Isolation of pathogenesis-related proteins from TMV-infected tobacco and their influence on infectivity of TMV

Abstract

The composition of pathogenesis-related proteins (PR-proteins) in the intercellular fluid (ICF) and leaf tissue of the hypersensitive tobacco cultivar Xanthi-nc inoculated with Tobacco mosaic virus (TMV), and their inhibitory influence on TMV multiplication were studied. The ICF PR-proteins of infected plants were separated after solubilisation by decreasing gradient of ammonium sulphate, the cell PR-proteins were separated after acidic homogenisation of leaf tissues. The ICF and cell PR-proteins were further purified by ion exchange chromatography on DEAE cellulose. Using discontinuous non-denaturating polyacrylamide gel electrophoresis of DEAE cellulose fractions the PR-proteins were detected.
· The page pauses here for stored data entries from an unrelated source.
(** C7: [checkStatus] lets a response pass exactly when its status code
    lies in [200,299]; for a response with a code outside that range
    [PublishMultiple] fails with the error built from the code and the
    status text, and the only event of the call is the request: the body is
    not decoded. *)
Theorem bad_status_fails_before_decoding jsonDecode c cl messages log resp :
  Forall validMessage messages →
  httpClient c = Some cl →
  client_do cl (publishRequest c cl messages) = inr resp →
  (checkStatus resp = None ↔ 200 ≤ fastshot.StatusCode resp ≤ 299)
  ∧ (¬ 200 ≤ fastshot.StatusCode resp ≤ 299 →
     PublishMultiple jsonDecode c messages log
       = (Returns (None,
            Some (errorString ("invalid response ("
                     +:+ fmt_d (fastshot.StatusCode resp) +:+ " "
                     +:+ fastshot.Status resp +:+ ")"))),
          log ++ [EvSend (publishRequest c cl messages)])).
Proof.
  intros Hv%validateMessages_valid Hc Hs. split; [apply checkStatus_None|].
  intros Hout. apply (publishInternal_bad_status _ _ _ _ cl Hv Hc resp Hs).
  unfold checkStatus.
  destruct (fastshot.StatusCode resp >=? 200) eqn:Hlo;
    destruct (fastshot.StatusCode resp <=? 299) eqn:Hhi; cbn [andb];
    first [done | lia].
Qed.

Lemma bad_status_fails_before_decoding_witness :
  PublishMultiple Sample.decode (Sample.clientOf (Sample.answering Sample.serverError))
    [Sample.msgA] []
  = (Returns (None, Some (errorString "invalid response (500 Internal Server Error)")),
     [EvSend (mkRequest "POST" "https://stub/--/api/v2/push/send" [] [Sample.msgA])]).
Proof.
  apply (bad_status_fails_before_decoding Sample.decode
           (Sample.clientOf (Sample.answering Sample.serverError))
           (Sample.answering Sample.serverError) [Sample.msgA] [] Sample.serverError).
  - apply validateMessages_valid. reflexivity.
  - reflexivity.
  - reflexivity.
  - simpl. lia.
Defined.

(** ** Length reconciliation *)



(** ** The empty batch *)



(** ** Envelope-level errors *)

(** The reading of C4 in the spec's words fails on the code: an envelope
    whose errors field is present and empty, with its data present and of
    the right length, is refused with "Invalid server response", the error
    carrying the empty list. *)
Lemma empty_errors_envelope_is_refused :
  ¬ (∀ jsonDecode c cl messages log resp r,
       Forall validMessage messages →
       httpClient c = Some cl →
       client_do cl (publishRequest c cl messages) = inr resp →
       200 ≤ fastshot.StatusCode resp ≤ 299 →
       jsonDecode (fastshot.RawBody resp) = (Some r, None) →
       ((∃ errs, (PublishMultiple jsonDecode c messages log).1
                 = Returns (None,
                     Some (PushServerError "Invalid server response" resp r errs)))
        ↔ ((∃ errs, Errors r = Some errs ∧ errs ≠ []) ∨ Data r = None))).
Proof.
  intros Hclaim.
  destruct (Hclaim Sample.decode
              (Sample.clientOf (Sample.answering (Sample.ok "no errors, one")))
              (Sample.answering (Sample.ok "no errors, one"))
              [Sample.msgA] [] (Sample.ok "no errors, one")
              (mkResponse (Some [Sample.receiptOk "r1"]) (Some [])))
    as [Hfails _].
  - apply validateMessages_valid. reflexivity.
  - reflexivity.
  - reflexivity.
  - simpl. lia.
  - reflexivity.
  - destruct Hfails as [(errs & [= <-] & Hne) | [=]]; [|done].
    exists (Some []). vm_compute. reflexivity.
Qed.

(** C4 (amended): after a 2xx response whose body decodes into an envelope,
    [PublishMultiple] fails with the [PushServerError] "Invalid server
    response" exactly when the errors field of the envelope is present
    (not nil, empty or not) or its data field is absent; the error carries
    the errors field of the envelope, which is nil when the field is
    absent. *)
Theorem invalid_response_iff_errors_present_or_data_absent
    jsonDecode c cl messages log resp r :
  Forall validMessage messages →
  httpClient c = Some cl →
  client_do cl (publishRequest c cl messages) = inr resp →
  200 ≤ fastshot.StatusCode resp ≤ 299 →
  jsonDecode (fastshot.RawBody resp) = (Some r, None) →
  ((∃ errs, (PublishMultiple jsonDecode c messages log).1
            = Returns (None,
                Some (PushServerError "Invalid server response" resp r errs)))
   ↔ (is_Some (Errors r) ∨ Data r = None))
  ∧ (is_Some (Errors r) ∨ Data r = None →
     (PublishMultiple jsonDecode c messages log).1
       = Returns (None,
           Some (PushServerError "Invalid server response" resp r (Errors r)))).
Proof.
  intros Hv%validateMessages_valid Hc Hs Hst%checkStatus_None Hdec.
  unfold PublishMultiple.
  rewrite (publishInternal_2xx _ _ _ _ cl Hv Hc resp Hs Hst).
  cbn [fst]. unfold reconcile. rewrite Hdec.
  destruct (Errors r) as [errs|] eqn:He.
  { split; [split|]; eauto. }
  destruct (Data r) as [data|] eqn:Hd.
  2: { split; [split|]; eauto. }
  split.
  - split.
    + intros [errs Hrun]. case_decide; [done|].
      unfold mismatchMessage in Hrun. simplify_eq/=.
    + intros [[? [=]] | [=]].
  - intros [[? [=]] | [=]].
Qed.

Lemma invalid_response_iff_errors_present_or_data_absent_witness :
  (PublishMultiple Sample.decode (Sample.clientOf (Sample.answering (Sample.ok "errors")))
     [Sample.msgA] []).1
  = Returns (None,
      Some (PushServerError "Invalid server response" (Sample.ok "errors")
              (mkResponse None (Some [Sample.batchError]))
              (Some [Sample.batchError]))).
Proof.
  apply (invalid_response_iff_errors_present_or_data_absent Sample.decode
           (Sample.clientOf (Sample.answering (Sample.ok "errors")))
           (Sample.answering (Sample.ok "errors")) [Sample.msgA] []
           (Sample.ok "errors") (mkResponse None (Some [Sample.batchError]))).
  - apply validateMessages_valid. reflexivity.
  - reflexivity.
  - reflexivity.
  - simpl. lia.
  - reflexivity.
  - left. by eexists.
Defined.

(** ** Single send *)

(** C9: [Publish] of a message is [PublishMultiple] of the one-element
    list: when the batch call returns without an error its result is a
    one-element list and [Publish] returns that element; when it returns an
    error, [Publish] returns the same error with the zero [PushResponse];
    the events of the two calls are the same. *)
Theorem Publish_is_singleton_PublishMultiple jsonDecode c m log :
  match PublishMultiple jsonDecode c [m] log with
  | (Returns (responses, None), log') =>
      ∃ response, responses = Some [response]
        ∧ Publish jsonDecode c (Some m) log = (Returns (response, None), log')
  | (Returns (_, Some err), log') =>
      Publish jsonDecode c (Some m) log = (Returns (PushResponse_zero, Some err), log')
  | (Panics reason, log') =>
      Publish jsonDecode c (Some m) log = (Panics reason, log')
  end.
Proof.
  destruct (PublishMultiple jsonDecode c [m] log) as [[[rs [err|]] | reason] log'] eqn:Hrun.
  - unfold Publish, mbind, Go_bind, bind. by rewrite Hrun.
  - pose proof Hrun as Hinv. unfold PublishMultiple in Hinv.
    apply publishInternal_success_inv in Hinv
      as (cl & resp & r & data & _ & _ & _ & _ & _ & _ & _ & Hlen & -> & _).
    destruct data as [|d [|d' data]]; [done| |done].
    exists (setPushMessage d m). split; [done|].
    unfold Publish, mbind, Go_bind, bind. by rewrite Hrun.
  - unfold Publish, mbind, Go_bind, bind. by rewrite Hrun.
Qed.

(** ** Resources and construction *)

(** C2: on the path of a status outside [200,299] the call returns
    with the request as its only event: the body of the response it
    received is not closed.  On the paths after the status check it is
    (here: a body that fails to decode). *)
Theorem bad_status_leaves_body_open :
  let run := PublishMultiple Sample.decode
               (Sample.clientOf (Sample.answering Sample.serverError))
               [Sample.msgA] [] in
  let run' := PublishMultiple Sample.decode
                (Sample.clientOf (Sample.answering (Sample.ok "<html>")))
                [Sample.msgA] [] in
  run.1 = Returns (None, Some (errorString "invalid response (500 Internal Server Error)"))
  ∧ (EvClose (fastshot.RawBody Sample.serverError) ∉ run.2)
  ∧ run'.1 = Returns (None, Some (foreignError "json" "invalid character"))
  ∧ (EvClose "<html>" ∈ run'.2).
Proof.
  cbv zeta. split; [by vm_compute|]. split; [|split; [by vm_compute|]].
  - intros Hin. vm_compute in Hin.
    apply elem_of_cons in Hin as [[=] | Hin]. by apply elem_of_nil in Hin.
  - vm_compute. do 2 apply list_elem_of_further. apply list_elem_of_here.
Qed.

(** C3: [NewPushClient(nil)] returns a client with the default host, the
    default API path and an empty credential, and with no transport: its
    [httpClient] is nil, and a batch send through it panics.  A config
    that is present and empty does get the default transport, built from
    the default host without an Authorization header. *)
Theorem NewPushClient_nil_has_no_transport network jsonDecode :
  NewPushClient network None
    = mkPushClient "https://exp.host" "/--/api/v2" "" None
  ∧ NewPushClient network (Some (mkClientConfig "" "" "" None))
    = mkPushClient "https://exp.host" "/--/api/v2" ""
        (Some (mkClient "https://exp.host"
                 [("Content-Type", "application/json"); ("Accept", "application/json")]
                 network))
  ∧ PublishMultiple jsonDecode (NewPushClient network None) [Sample.msgA] []
    = (Panics "nil pointer dereference", []).
Proof. repeat split. Qed.

(** * Further properties of the code *)

(** ** Configuration *)

(** X1: the default transport targets the host it is given, always sends
    the JSON content type and accept headers, and has an Authorization
    header exactly when the access token is not empty; its value is then
    "Bearer " followed by the token. *)
Theorem DefaultHTTPClient_headers network h token :
  client_baseURL (DefaultHTTPClient network h token) = h
  ∧ ("Content-Type", "application/json") ∈ client_headers (DefaultHTTPClient network h token)
  ∧ ("Accept", "application/json") ∈ client_headers (DefaultHTTPClient network h token)
  ∧ ∀ v, ("Authorization", v) ∈ client_headers (DefaultHTTPClient network h token)
         ↔ token ≠ "" ∧ v = "Bearer " +:+ token.
Proof.
  unfold DefaultHTTPClient, mime_JSON.
  destruct (decide (token ≠ "")) as [Hne|He]; cbn.
  - split; [done|]. split; [apply list_elem_of_here|].
    split; [apply list_elem_of_further, list_elem_of_here|].
    intros v. rewrite !elem_of_cons, elem_of_nil. split.
    + intros [[=] | [[=] | [[= ->] | []]]]. done.
    + intros [_ ->]. auto.
  - split; [done|]. split; [apply list_elem_of_here|].
    split; [apply list_elem_of_further, list_elem_of_here|].
    intros v. rewrite !elem_of_cons, elem_of_nil. split.
    + intros [[=] | [[=] | []]].
    + intros [Hne _]. done.
Qed.

(** X2: whatever the config, nil included, the client never has an empty
    host or an empty API path, and its credential is the one of the config
    (empty for a nil config). *)
Theorem NewPushClient_fields_never_empty network config :
  host (NewPushClient network config) ≠ ""
  ∧ apiURL (NewPushClient network config) ≠ ""
  ∧ accessToken (NewPushClient network config) = from_option AccessToken "" config.
Proof.
  destruct config as [cfg|]; cbn; [|done].
  destruct (decide (Host cfg ≠ "")), (decide (APIURL cfg ≠ "")),
    (decide (AccessToken cfg ≠ "")) as [|He]; repeat split;
    first [done | by apply dec_stable in He].
Qed.

(** X3: a client built from a config that is not nil always has a
    transport: the one the config carries, as it is, or else the default
    transport built from the host and the credential the client itself
    ends up with (the defaults where the config leaves them empty). *)
Theorem NewPushClient_transport_of_config network cfg :
  let c := NewPushClient network (Some cfg) in
  httpClient c
  = Some (default (DefaultHTTPClient network (host c) (accessToken c)) (HTTPClient cfg)).
Proof. cbn. by destruct (HTTPClient cfg). Qed.

(** X4: a config with a host, an API path and a transport of its own is
    taken over field by field. *)
Theorem NewPushClient_keeps_explicit_settings network cfg h :
  Host cfg ≠ "" → APIURL cfg ≠ "" → HTTPClient cfg = Some h →
  NewPushClient network (Some cfg)
  = mkPushClient (Host cfg) (APIURL cfg) (AccessToken cfg) (Some h).
Proof.
  intros Hh Ha Ht. unfold NewPushClient. rewrite Ht.
  rewrite !decide_True by done.
  destruct (decide (AccessToken cfg ≠ "")) as [|He]; [done|].
  apply dec_stable in He. by rewrite He.
Qed.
Their molecular weights were estimated by SDS-PAGE. The ICF and cell proteins of infected leaves included PR-proteins of the molecular weights 15–16 kDa (Group 1), 27–28 kDa (Group 3: chitinases) and 36–40 kDa (Group 2a: &#1704-1,3-glucanases). Fractions with different PR-proteins were tested for their effect on infectivity of TMV. Particularly the PR3 and PR2a proteins seem to decrease the infectivity of TMV.